Each time we go there, my mind slips back to my first ever trip to the beach with my parents. I was ten years old when Ed Jr. decided that he would take us all to Jekyll Island. He announced it to us at dinner one evening, and Brother and I got so excited that we both had to pee at exactly the same time! Our minds raced with what all we were going to do there, so, needless to say, the days passed slowly by until we finally got to the Thursday that began our adventure.

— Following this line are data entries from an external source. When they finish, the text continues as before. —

(* ===== verification/Ws.v ===== *)
(** transport/ws/ws.go: connections over a websocket.

    The websocket library is a parameter: [ws_ops] are the calls the package makes on one
    websocket connection, of state [W]; [ws_laws] is what the library documents of reading:
    a connection will deliver the rest [cur] of the message it is in and the messages
    [later], then it fails; [NextReader] goes to the next message, the reader of a message
    hands out its bytes and ends it with [io.EOF].  The listener's queue of upgraded
    connections is a step relation. *)
From S2P Require Import Prelude Errs GoIO Options OptionSet OptionReg Transport Address.
From stdpp Require Import base tactics numbers list strings relations.
From Stdlib Require Import ZArith Lia.
Open Scope Z_scope.

Class ws_ops (W : Type) := {
  NextReader : W → option err * W;
  msg_read : Z → W → list Z * option err * W;
  WriteMessage : Z → list Z → W → option err * W;
  ws_close : W → W;
  Subprotocol : W → string;
  cur : W → list Z;
  later : W → list (list Z);
  msg_credit : W → nat }.

Class ws_laws (W : Type) `{!ws_ops W} : Prop := {
  next_ok w e w' : NextReader w = (e, w') →
    match e with
    | None => ∃ m, later w = m :: later w' ∧ cur w' = m
    | Some _ => later w = [] ∧ cur w' = [] ∧ later w' = []
    end ∧ (msg_credit w' ≤ msg_credit w)%nat;
  msg_read_ok n w bs e w' : 0 < n → msg_read n w = (bs, e, w') →
    zlen bs ≤ n ∧ cur w = bs ++ cur w' ∧ (msg_credit w' ≤ msg_credit w)%nat ∧
    match e with
    | None => later w' = later w ∧ (msg_credit w' < msg_credit w)%nat
    | Some EOF => cur w' = [] ∧ later w' = later w
    | Some _ => cur w' = [] ∧ later w = [] ∧ later w' = []
    end;
  ws_close_ok w : (length (cur (ws_close w)) ≤ length (cur w))%nat ∧
                  (length (concat (later (ws_close w))) ≤ length (concat (later w)))%nat ∧
                  (msg_credit (ws_close w) ≤ msg_credit w)%nat }.

(** ** Reading and writing *)

Section conn.
Context {W : Type} `{!ws_ops W}.

(** [has_r]: [c.r] is not nil, the connection is inside a message. *)
Record wsConn := mkWs { ws : W; has_r : bool; dtype : Z }.

(** [Read] calls itself at the end of a message it got nothing from. *)
Fixpoint ws_read (fuel : nat) (n : Z) (c : wsConn) : list Z * option err * wsConn :=
  match fuel with
  | O => ([], None, c)
  | S fuel =>
      let '(e, c) := if has_r c then (None, c)
                     else let '(e, w) := NextReader (ws c) in
                          (e, mkWs w (match e with None => true | Some _ => false end) (dtype c)) in
      match e with
      | Some e => ([], Some e, c)
      | None =>
          let '(bs, e, w) := msg_read n (ws c) in
          match e with
          | Some EOF =>
              let c := mkWs w false (dtype c) in
              if zlen bs =? 0 then ws_read fuel n c else (bs, None, c)
          | _ => (bs, e, mkWs w (has_r c) (dtype c))
          end
      end
  end.

(** One round per message that is left, and two more. *)
Definition Read (n : Z) (c : wsConn) : list Z * option err * wsConn := ws_read (length (later (ws c)) + 2) n c.

Definition Write (b : list Z) (c : wsConn) : Z * option err * wsConn :=
  let '(e, w) := WriteMessage (dtype c) b (ws c) in (zlen b, e, mkWs w (has_r c) (dtype c)).

(** [srWsConn.Send], and [srWsConn.Recv]: [io.Copy] of a message, its error ignored. *)
Definition Send (b : list Z) (c : wsConn) : option err * wsConn :=
  let '(e, w) := WriteMessage (dtype c) b (ws c) in (e, mkWs w (has_r c) (dtype c)).

Fixpoint copy_all (fuel : nat) (w : W) : list Z * W :=
  match fuel with
  | O => ([], w)
  | S fuel =>
      let '(bs, e, w) := msg_read 32768 w in
      match e with
      | None => let '(bs', w) := copy_all fuel w in (bs ++ bs', w)
      | Some _ => (bs, w)
      end
  end.

Definition Recv (c : wsConn) : list Z * option err * wsConn :=
  let '(e, w) := NextReader (ws c) in
  match e with
  | Some e => ([], Some e, mkWs w false (dtype c))
  | None => let '(bs, w) := copy_all (S (msg_credit w)) w in (bs, None, mkWs w true (dtype c))
  end.

(** What a reader of the connection gets. *)
Definition unread (c : wsConn) : list Z := (if has_r c then cur (ws c) else []) ++ concat (later (ws c)).

Context `{!ws_laws W}.

Definition ws_read_result (n : Z) (c : wsConn) (r : list Z * option err * wsConn) : Prop :=
  let '(bs, e, c') := r in
  zlen bs ≤ n ∧ unread c = bs ++ unread c' ∧
  (msg_credit (ws c') ≤ msg_credit (ws c))%nat ∧
  match e with
  | None => bs ≠ [] ∨ (msg_credit (ws c') < msg_credit (ws c))%nat
  | Some _ => unread c' = []
  end.

Lemma ws_read_spec fuel n c : 0 < n → (length (later (ws c)) + (if has_r c then 2 else 1) ≤ fuel)%nat →
  ws_read_result n c (ws_read fuel n c).
Proof.
  intros Hn. revert c. induction fuel as [|fuel IH]; intros c Hf; [destruct (has_r c); lia|]. cbn [ws_read].
  (* the message the bytes come from *)
  assert (Hin : ∀ c1, has_r c1 = true → unread c1 = unread c → (msg_credit (ws c1) ≤ msg_credit (ws c))%nat →
    (length (later (ws c1)) < fuel)%nat →
    ws_read_result n c (let '(bs, e, w) := msg_read n (ws c1) in
      match e with
      | Some EOF => let c := mkWs w false (dtype c1) in if zlen bs =? 0 then ws_read fuel n c else (bs, None, c)
      | _ => (bs, e, mkWs w (has_r c1) (dtype c1))
      end)).
  { intros c1 Hr Hu Hc Hl. destruct (msg_read n (ws c1)) as [[bs e] w] eqn:E.
    apply msg_read_ok in E as (E1 & E2 & E3 & E4); [|done].
    assert (Huc : unread c = cur (ws c1) ++ concat (later (ws c1))) by (rewrite <- Hu; unfold unread; by rewrite Hr).
    destruct e as [e|].
    - assert (Herr : e ≠ EOF → cur w = [] ∧ later (ws c1) = [] ∧ later w = []) by (by destruct e).
      destruct (decide (e = EOF)) as [->|Hne].
      + destruct E4 as [E4 E5]. destruct (Z.eqb_spec (zlen bs) 0) as [Hz|Hz].
        * apply zlen_0 in Hz as ->. specialize (IH (mkWs w false (dtype c1))). cbn in IH. rewrite E5 in IH.
          assert (H : ws_read_result n (mkWs w false (dtype c1)) (ws_read fuel n (mkWs w false (dtype c1)))) by (apply IH; lia).
          unfold ws_read_result in *. destruct (ws_read _ _ _) as [[bs' e'] c']. destruct H as (H1 & H2 & H3 & H4).
          unfold unread at 1 in H2. cbn in *. rewrite Huc, E2, E4, <- E5. cbn. split; [done|]. split; [done|]. split; [lia|].
          destruct e'; [done|]. destruct H4; [by left|right; lia].
        * unfold ws_read_result, unread at 2. cbn. rewrite Huc, E2, E4, E5, app_nil_r. split; [done|]. split; [done|]. split; [lia|].
          left. intros ->. done.
      + destruct (Herr Hne) as (F1 & F2 & F3).
        assert (Hres : ws_read_result n c (bs, Some e, mkWs w (has_r c1) (dtype c1))).
        { unfold ws_read_result, unread at 2 3. cbn. rewrite Hr, Huc, E2, F1, F2, F3. cbn. rewrite app_nil_r. split_and!; [done|done|lia|done]. }
        by destruct e.
    - destruct E4 as [E4 E5]. unfold ws_read_result, unread at 2. cbn. rewrite Hr, Huc, E2, E4, app_assoc.
      split; [done|]. split; [done|]. split; [lia|]. right. lia. }
  destruct (has_r c) eqn:Hr; [apply Hin; [done..|lia]|].
  destruct (NextReader (ws c)) as [e w] eqn:E. apply next_ok in E as [E Hc]. destruct e as [e|]; cbn.
  - destruct E as (E1 & E2 & E3). unfold ws_read_result, unread. cbn. rewrite Hr, E1, E3. change (zlen []) with 0.
    by split; [lia|].
  - destruct E as (m & E1 & E2). apply (Hin (mkWs w true (dtype c))); [done| |done|].
    + unfold unread. cbn. rewrite Hr, E1, E2. done.
    + cbn. rewrite E1 in Hf. cbn in Hf. lia.
Qed.

Lemma ws_Read_spec n c : 0 < n → ws_read_result n c (Read n c).
Proof. intros Hn. apply ws_read_spec; [done|]. destruct (has_r c); lia. Qed.
End conn.
Arguments wsConn W : clear implicits.
#[global] Arguments Read : simpl never.

(** ** A websocket connection is a reader *)

#[global] Instance ws_reader {W} `{!ws_ops W} : Reader (wsConn W) := {
  GoIO.Read := Read;
  Close c := mkWs (ws_close (ws c)) (has_r c) (dtype c);
  pending := unread;
  credit c := (msg_credit (ws c) + length (unread c))%nat }.

#[global] Instance ws_reader_ok {W} `{!ws_ops W, !ws_laws W} : ReaderOk (wsConn W).
Proof.
  split.
  - intros n c bs e c' Hn H. pose proof (ws_Read_spec n c Hn) as Hr. cbn in *. rewrite H in Hr.
    destruct Hr as (H1 & H2 & H3 & H4). rewrite H2, length_app. split_and!; [done|done| | |lia].
    + intros ->. destruct H4 as [H4|H4]; [|lia]. destruct bs; [done|]. cbn. lia.
    + intros He. by destruct e.
  - intros c. cbn. destruct (ws_close_ok (ws c)) as (H1 & H2 & _). unfold unread. cbn. rewrite !length_app.
    destruct (has_r c); cbn; lia.
  - intros c. cbn. destruct (ws_close_ok (ws c)) as (H1 & H2 & H3). unfold unread. cbn. rewrite !length_app.
    destruct (has_r c); cbn; lia.
Qed.

(** ** Claims *)

Lemma copy_all_spec {W} `{!ws_ops W, !ws_laws W} fuel (w : W) : (msg_credit w < fuel)%nat →
  ∃ w', copy_all fuel w = (cur w, w') ∧ cur w' = [] ∧ later w' = later w.
Proof.
  revert w. induction fuel as [|fuel IH]; intros w Hf; [lia|]. cbn [copy_all].
  destruct (msg_read 32768 w) as [[bs e] w1] eqn:E. apply msg_read_ok in E as (_ & E2 & E3 & E4); [|lia].
  destruct e as [e|].
  - assert (cur w1 = [] ∧ later w1 = later w) as [F1 F2] by (destruct e; destruct E4; intuition congruence).
    exists w1. rewrite E2, F1, app_nil_r. done.
  - destruct E4 as [E4 E5]. destruct (IH w1) as (w2 & -> & F1 & F2); [lia|].
    exists w2. rewrite E2, F1, F2, E4. done.
Qed.


(** A connection that delivers the messages [dl]; the last one is cut by a failure. *)
Record demo_ws := mkDemo { dc : list Z; dl : list (list Z) }.
Definition demo_end (w : demo_ws) : err := match dl w with [] => ErrUnexpectedEOF | _ => EOF end.
#[global] Instance demo_ws_ops : ws_ops demo_ws := {
  NextReader w := match dl w with [] => (Some ErrUnexpectedEOF, mkDemo [] []) | m :: ms => (None, mkDemo m ms) end;
  msg_read n w := match dc w with
    | [] => ([], Some (demo_end w), w)
    | _ => (ztake n (dc w), None, mkDemo (zdrop n (dc w)) (dl w))
    end;
  WriteMessage _ b w := (None, mkDemo (dc w) (dl w ++ [b]));
  ws_close w := w;
  Subprotocol _ := "multisocket.binary"%string;
  cur := dc; later := dl;
  msg_credit w := (length (dc w) + length (concat (dl w)))%nat }.
#[global] Instance demo_ws_laws : ws_laws demo_ws.
Proof.
  split.
  - intros [d l] e w'. cbn. destruct l as [|m ms]; intros [= <- <-]; cbn; [split; [done|lia]|].
    rewrite length_app. split; [by exists m|lia].
  - intros n [d l] bs e w' Hn. cbn. destruct d as [|x d]; cbn [dc].
    + intros [= <- <- <-]. unfold demo_end. cbn. split_and!; [zlia|done|lia|]. by destruct l.
    + intros [= <- <- <-]. cbn [dc dl]. rewrite ztake_zdrop. pose proof (length_drop (x :: d) (Z.to_nat n)) as Hd.
      fold (zdrop n (x :: d)) in Hd. cbn [length] in Hd. rewrite Hd. cbn [length].
      split_and!; [|done|lia|done|lia]. unfold ztake, zlen. rewrite length_take. lia.
  - intros w. cbn. lia.
Qed.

Our trip actually began the night before when we all went to sleep - Ed Jr. demanded that we all get in bed by nine pm, telling us that we needed to be rested up for the drive that lay in front of us. Because we’d bunked down so early, Brother and I woke up around five am the next morning and immediately ran into Ed Jr.s‘ bedroom in order to wake him up. Ed Jr. cussed like a sailor when we did, but Brother and I figured that the earlier we got up, the earlier we’d begin traveling. Ed Jr. did finally get up, cussed some more, and then we all started getting ready to leave.

We ate breakfast and completed our bathroom duties by 7 am, so Ed Jr. figured that we might as well begin our trip. We all piled into our 1964 white Plymouth Valiant, whose one distinguishing feature was this huge metal air conditioning unit that was literally bolted onto the floor of the car. When he started up the car and switched it on, our breath became clouds because it got so cold. Ed Jr. remarked that we were getting maybe nine or ten miles a gallon at best with it turned on, but we didn‘t care. We were going to the coast cool, calm, and collected, even if it took us six hundred gallons of gas to do so.

We’d barely gotten out of the driveway when my dad announced that he needed to fill up the car. We pulled over at the next available gas station, and, while waiting, Ed Jr. told Brother and I to go inside and grab ourselves a cold drink. We didn‘t have to be told twice, so we both ran in and grabbed two orange sodas that were twice the size of a regular soft drink. When he finished pumping the gas, we all piled back in and took off towards the Golden Isles of Georgia.

We’d made about ten miles when I discovered I had to pee, really, really bad. Brother was crossing his legs and tapping his feet as well. My mother, noticing that we were both vibrating the car, demanded that Ed Jr. stop at the next place with a bathroom. Ed Jr. got really mad, told us all that we all had cat kidneys, but he did pull over at the next place. Thank God.

This pattern continued over the next seven or so hours that it took us to get over to Jekyll because of those big oranges, and the fact that Ed Jr. was driving a tad conservatively, averaging maybe fifty miles an hour the whole way down. And what was it like when we finally did get there? Let me quickly summarize our experiences:

  • Ed Jr. ordered three-quarter fried chicken dinners for each of us our first night in the motel restaurant. I kid you not, three-quarter fried chicken dinners. I’ve wondered to this day what they did with the fourth quarter of those chickens, as there were no “one-quarter chicken dinners“ listed on the menu.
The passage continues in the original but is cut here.